DATA TO EXAMINE >>
(** The identifiers that operations cancel. *)
Definition op_cancels (o : cb_op) : list TimerId :=
  match o with Cancel id => [id] | _ => [] end.
Definition cancels (ops : list cb_op) : list TimerId := flat_map op_cancels ops.

(** While expired timers are being called, cancelling one of them is noted
    in [cancelingTimers_]. *)
Definition notes (O : list Z) (ids : list TimerId) (s s' : t) : Prop :=
  callingExpiredTimers_ s = true ->
  forall p q, p ∈ O -> (p, q) ∈ cancelingTimers_ s' <-> (p, q) ∈ cancelingTimers_ s \/ (p, q) ∈ ids.

Lemma notes_refl O s s' : cancelingTimers_ s' = cancelingTimers_ s -> notes O [] s s'.
Proof. intros E _ p q _. rewrite E. split; [by left|]. by intros [?|?%elem_of_nil]. Qed.

Lemma notes_trans O i1 i2 s1 s2 s3 :
  frame O s1 s2 -> notes O i1 s1 s2 -> notes O i2 s2 s3 -> notes O (i1 ++ i2) s1 s3.
Proof.
  intros (_ & Hc & _) H1 H2 Hcall p q Hp. rewrite (H2 ltac:(congruence) p q Hp), (H1 Hcall p q Hp), elem_of_app. tauto.
Qed.

Lemma run_cb_op_spec O Q o s :
  inv O s -> armed Q s -> downward Q ->
  safe (run_cb_op o s) (fun s' => inv O s' /\ armed Q s' /\ frame O s s' /\ notes O (op_cancels o) s s').
Proof.
  intros Hi Ha Hd. destruct o as [hint cb when interval dt|id|dt]; cbn [run_cb_op op_cancels].
  - eapply safe_bind; [by apply new_timer_spec|]. intros [p s1] (-> & Hi1 & Hf1 & Ht & Hfd & Hc & Hcn). cbn in *.
    eapply safe_mono; [apply (addTimerInLoop_spec O Q); [done|]|].
    + intros e p' l. rewrite Ht, Hfd, Hc. apply Ha.
    + intros s' (? & ? & ? & _ & _ & Hcn'). split_and!; [done..|by eapply frame_trans|]. apply notes_refl. congruence.
  - destruct (cancelInLoop_spec O Q id s Hi Ha Hd) as (s' & -> & ? & ? & ? & Hcase). cbn. split_and!; [done..|].
    intros Hcall p q Hp. rewrite list_elem_of_singleton. case_bool_decide.
    + destruct Hcase as (_ & Hn & _ & ->). split; [by left|]. intros [?|<-]; [done|]. destruct Hn. apply elem_of_app. by right.
    + subst s'. rewrite Hcall. cbn. set_solver.
  - cbn. split_and!; [by apply inv_tick|by apply armed_tick| |by apply notes_refl]. unfold frame. cbn. split_and!; done || lia.
Qed.

Lemma run_cb_spec O Q ops s :
  inv O s -> armed Q s -> downward Q ->
  safe (run_cb ops s) (fun s' => inv O s' /\ armed Q s' /\ frame O s s' /\ notes O (cancels ops) s s').
Proof.
  intros Hi Ha Hd. revert s Hi Ha. induction ops as [|o ops IH]; intros s Hi Ha; cbn [run_cb].
  - cbn. split_and!; [done..|apply frame_refl|by apply notes_refl].
  - eapply safe_bind; [by apply (run_cb_op_spec O Q)|]. intros s1 (Hi1 & Ha1 & Hf1 & Hn1).
    eapply safe_mono; [by apply IH|]. intros s2 (? & ? & ? & ?). split_and!; [done..|by eapply frame_trans|].
    by eapply notes_trans.
Qed.

(** ** Expired timers *)

Lemma erase_active_spec l k s :
  activeTimers_ s = list_to_set (map (key (heap s)) (l ++ k)) ->
  NoDup (map snd (l ++ k)) -> (forall e, e ∈ l -> is_Some (heap s !! e.2)) ->
  erase_active l s = Ok (with_timers (timers_ s) (list_to_set (map (key (heap s)) k)) s).
Proof.
  revert s. induction l as [|it l IH]; intros s Hact Hnd Hh; cbn [erase_active].
  { cbn in Hact. rewrite <- Hact. by destruct s. }
  destruct (Hh it) as [tm Htm]; [by left|]. rewrite (timer_deref_Some _ _ _ Htm). cbn [mbind outcome_bind].
  cbn in Hnd. apply list.NoDup_cons in Hnd as [Hn Hnd].
  assert (key (heap s) it = (it.2, Timer.sequence_ tm)) as Hk by (unfold key; by rewrite Htm).
  cbn [app map list_to_set] in Hact. rewrite Hk in Hact.
  assert ((it.2, Timer.sequence_ tm) ∉ map (key (heap s)) (l ++ k)) as Hni.
  { intros (x & Hx & Hin)%list_elem_of_fmap. apply Hn. injection Hx as Hx _. apply list_elem_of_fmap. eauto. }
  rewrite assert_true by (apply bool_decide_eq_true_2; rewrite Hact; set_solver). cbn [mbind outcome_bind].
  rewrite IH; cbn.
  - done.
  - rewrite Hact. apply leibniz_equiv. intros x. rewrite elem_of_difference, elem_of_union, !elem_of_singleton, !elem_of_list_to_set.
    split; [by intros [[->|?] ?]|]. intros Hx. split; [by right|]. intros ->. done.
  - done.
  - intros e He. apply Hh. by right.
Qed.

Lemma getExpired_spec O now s :
  inv O s ->
  exists expired s', getExpired now s = Ok (expired, s') /\ timers_ s = expired ++ timers_ s' /\
    (forall e p, (e, p) ∈ expired -> e <= now) /\ (forall e p, (e, p) ∈ timers_ s' -> now < e) /\
    inv (map snd expired ++ O) s' /\ heap s' = heap s /\ clock s' = clock s /\ queued s' = queued s /\ timerfd s' = timerfd s.
Proof.
  intros Hi. destruct (lower_bound_split (now, UINTPTR_MAX) _ (inv_sorted _ _ Hi)) as (Heq & Hlt & Hge).
  destruct (lower_bound (now, UINTPTR_MAX) (timers_ s)) as [l k] eqn:El. cbn in Heq, Hlt, Hge.
  assert (forall e p, (e, p) ∈ k -> now < e) as Hk.
  { intros e p Hin. pose proof (Hge _ Hin) as Hx. apply entry_lt_false in Hx. cbn in Hx.
    assert (0 < p < UINTPTR_MAX); [|lia]. apply (inv_address _ _ Hi), (inv_heap _ _ Hi), elem_of_app. left.
    apply list_elem_of_fmap. exists (e, p). split; [done|]. rewrite Heq. apply elem_of_app. by right. }
  set (s' := with_timers k (list_to_set (map (key (heap s)) k)) s).
  assert (inv (map snd l ++ O) s') as Hi'.
  { assert (map snd (timers_ s) ++ O ≡ₚ map snd k ++ map snd l ++ O) as Hp.
    { rewrite Heq, map_app, (Permutation_app_comm (map snd l) (map snd k)), <- (assoc_L (++)). reflexivity. }
    constructor; cbn; try done.
    - eapply sorted_app. rewrite <- Heq. apply (inv_sorted _ _ Hi).
    - rewrite <- Hp. apply (inv_nodup _ _ Hi).
    - intros p. rewrite <- Hp. apply (inv_heap _ _ Hi).
    - intros e p tm Hin. apply (inv_expiration _ _ Hi). rewrite Heq. apply elem_of_app. by right.
    - apply (inv_address _ _ Hi).
    - apply (inv_clock _ _ Hi).
    - apply (inv_repeat _ _ Hi). }
  exists l, s'. unfold getExpired. rewrite (inv_sizes _ _ Hi), El. cbn [assert mbind outcome_bind].
  rewrite assert_true; [|destruct k as [|[e p] k]; [done|]; cbn; pose proof (Hk e p ltac:(by left)); lia].
  cbn [mbind outcome_bind]. rewrite (erase_active_spec l k).
  - cbn [mbind outcome_bind]. change (with_timers _ _ _) with s'. rewrite (inv_sizes _ _ Hi'). cbn.
    split_and!; try done. intros e p Hin. pose proof (Hlt _ Hin) as Hx. apply entry_lt_spec in Hx. cbn in Hx. lia.
  - cbn. rewrite (inv_active _ _ Hi). by rewrite Heq.
  - rewrite <- Heq. by eapply inv_timers_nodup.
  - cbn. intros e He. apply (inv_heap _ _ Hi), elem_of_app. left. apply list_elem_of_fmap.
    exists e. split; [done|]. rewrite Heq. apply elem_of_app. by left.
Qed.

Definition callback_of (h : gmap Z Timer.t) (e : Entry) : nat :=
  match h !! e.2 with Some tm => Timer.callback_ tm | None => 0%nat end.

(** What the callbacks of a batch of expired timers cancel. *)
Fixpoint batch_cancels (l : list Entry) (scripts : list (list cb_op)) : list TimerId :=
  match l with
  | [] => []
  | _ :: l' => cancels (default [] (head scripts)) ++ batch_cancels l' (tail scripts)
  end.

(** The callbacks of the expired timers run in order, whatever they do. *)
Lemma call_expired_spec O Q l scripts s :
  inv O s -> armed Q s -> downward Q -> (forall e, e ∈ l -> e.2 ∈ O) ->
  safe (call_expired l scripts s) (fun r =>
    inv O (r.2) /\ armed Q (r.2) /\ frame O s (r.2) /\ notes O (batch_cancels l scripts) s (r.2) /\
    r.1 = map (callback_of (heap s)) l).
Proof.
  intros Hi Ha Hd. revert s scripts Hi Ha. induction l as [|it l IH]; intros s scripts Hi Ha Hl; cbn [call_expired].
  { cbn. split_and!; [done|done|apply frame_refl|by apply notes_refl|done]. }
  destruct (inv_in_heap _ _ (it.2) Hi) as [tm Htm]; [apply elem_of_app; right; apply Hl; by left|].
  rewrite (timer_deref_Some _ _ _ Htm). cbn [mbind outcome_bind].
  eapply safe_bind; [by apply (run_cb_spec O Q)|]. intros s1 (Hi1 & Ha1 & Hf1 & Hn1).
  eapply safe_bind; [apply IH; [done|done|intros e He; apply Hl; by right]|].
  intros [ran s2] (Hi2 & Ha2 & Hf2 & Hn2 & Hran). cbn in *. split_and!; [done..|by eapply frame_trans|by eapply notes_trans|].
  f_equal; [unfold callback_of; by rewrite Htm|]. rewrite Hran. apply list_fmap_ext. intros i e He. unfold callback_of.
  destruct Hf1 as (_ & _ & Hh & _). rewrite Hh; [done|]. apply Hl. right. by eapply list_elem_of_lookup_2.
Qed.

(** A timer outside [timers_] may change or be freed. *)
Lemma inv_outside O p s : inv (p :: O) s -> p ∉ map snd (timers_ s) /\ p ∉ O.
Proof.
  intros Hi. pose proof (inv_nodup _ _ Hi) as Hnd. rewrite <- Permutation_middle in Hnd.
  apply list.NoDup_cons in Hnd as [Hn _]. rewrite elem_of_app in Hn. tauto.
Qed.

Lemma key_ext h h' l p :
  p ∉ map snd l -> (forall q, q <> p -> h' !! q = h !! q) -> map (key h') l = map (key h) l.
Proof.
  intros Hp Hh. apply list_fmap_ext. intros i [e r] Hl. unfold key. cbn. rewrite Hh; [done|].
  intros ->. apply Hp, list_elem_of_fmap. exists (e, p). split; [done|]. by eapply list_elem_of_lookup_2.
Qed.

Lemma inv_update_outside O p tm s :
  inv (p :: O) s -> (Timer.repeat_ tm = true -> d_lt d_zero (Timer.interval_ tm) = true) ->
  inv (p :: O) (with_heap (<[p := tm]> (heap s)) s).
Proof.
  intros Hi Hpos. destruct (inv_outside _ _ _ Hi) as [Hp _].
  assert (is_Some (heap s !! p)) as Hs by (apply (inv_heap _ _ Hi), elem_of_app; right; by left).
  assert (forall q, is_Some (<[p := tm]> (heap s) !! q) <-> is_Some (heap s !! q)) as Hiff.
  { intros q. destruct (decide (q = p)) as [->|]; [rewrite lookup_insert_eq; naive_solver|by rewrite lookup_insert_ne]. }
  constructor; cbn.
  - apply (inv_sorted _ _ Hi).
  - apply (inv_nodup _ _ Hi).
  - intros q. rewrite Hiff. apply (inv_heap _ _ Hi).
  - intros e q tm' Hin. rewrite lookup_insert_ne; [by apply (inv_expiration _ _ Hi)|].
    intros ->. apply Hp, list_elem_of_fmap. by exists (e, q).
  - rewrite (inv_active _ _ Hi). f_equal. symmetry. apply key_ext with p; [done|]. intros. by apply lookup_insert_ne.
  - intros q. rewrite Hiff. apply (inv_address _ _ Hi).
  - apply (inv_clock _ _ Hi).
  - intros q tm'. destruct (decide (q = p)) as [->|].
    + rewrite lookup_insert_eq. by intros [= <-].
    + rewrite lookup_insert_ne by done. apply (inv_repeat _ _ Hi).
Qed.

Lemma inv_delete_outside O p s : inv (p :: O) s -> inv O (with_heap (delete p (heap s)) s).
Proof.
  intros Hi. destruct (inv_outside _ _ _ Hi) as [Hp HpO]. pose proof (inv_nodup _ _ Hi) as Hnd.
  rewrite <- Permutation_middle in Hnd. apply list.NoDup_cons in Hnd as [_ Hnd]. constructor; cbn.
  - apply (inv_sorted _ _ Hi).
  - done.
  - intros q. destruct (decide (q = p)) as [->|Hne].
    + rewrite lookup_delete_eq, elem_of_app. split; [by intros []|tauto].
    + rewrite lookup_delete_ne by done. rewrite (inv_heap _ _ Hi), <- Permutation_middle, elem_of_cons. tauto.
  - intros e q tm' Hin. rewrite lookup_delete_ne; [by apply (inv_expiration _ _ Hi)|].
    intros ->. apply Hp, list_elem_of_fmap. by exists (e, q).
  - rewrite (inv_active _ _ Hi). f_equal. symmetry. apply key_ext with p; [done|]. intros. by apply lookup_delete_ne.
  - intros q Hq. apply (inv_address _ _ Hi). destruct (decide (q = p)) as [->|]; [by rewrite lookup_delete_eq in Hq; destruct Hq|].
    by rewrite lookup_delete_ne in Hq.
  - apply (inv_clock _ _ Hi).
  - intros q tm' [_ Hq]%lookup_delete_Some. by apply (inv_repeat _ _ Hi q).
Qed.

(** The earliest timer, if it is not after the epoch, is armed for. *)
Abbreviation armed_past := (armed (fun e => e <= 0)).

TASK REQUIREMENTS >>
Lines holding "Hiff" in the data above: copy each of them.

EXPECTED ANSWER >>
  assert (forall q, is_Some (<[p := tm]> (heap s) !! q) <-> is_Some (heap s !! q)) as Hiff.
  - intros q. rewrite Hiff. apply (inv_heap _ _ Hi).
  - intros q. rewrite Hiff. apply (inv_address _ _ Hi).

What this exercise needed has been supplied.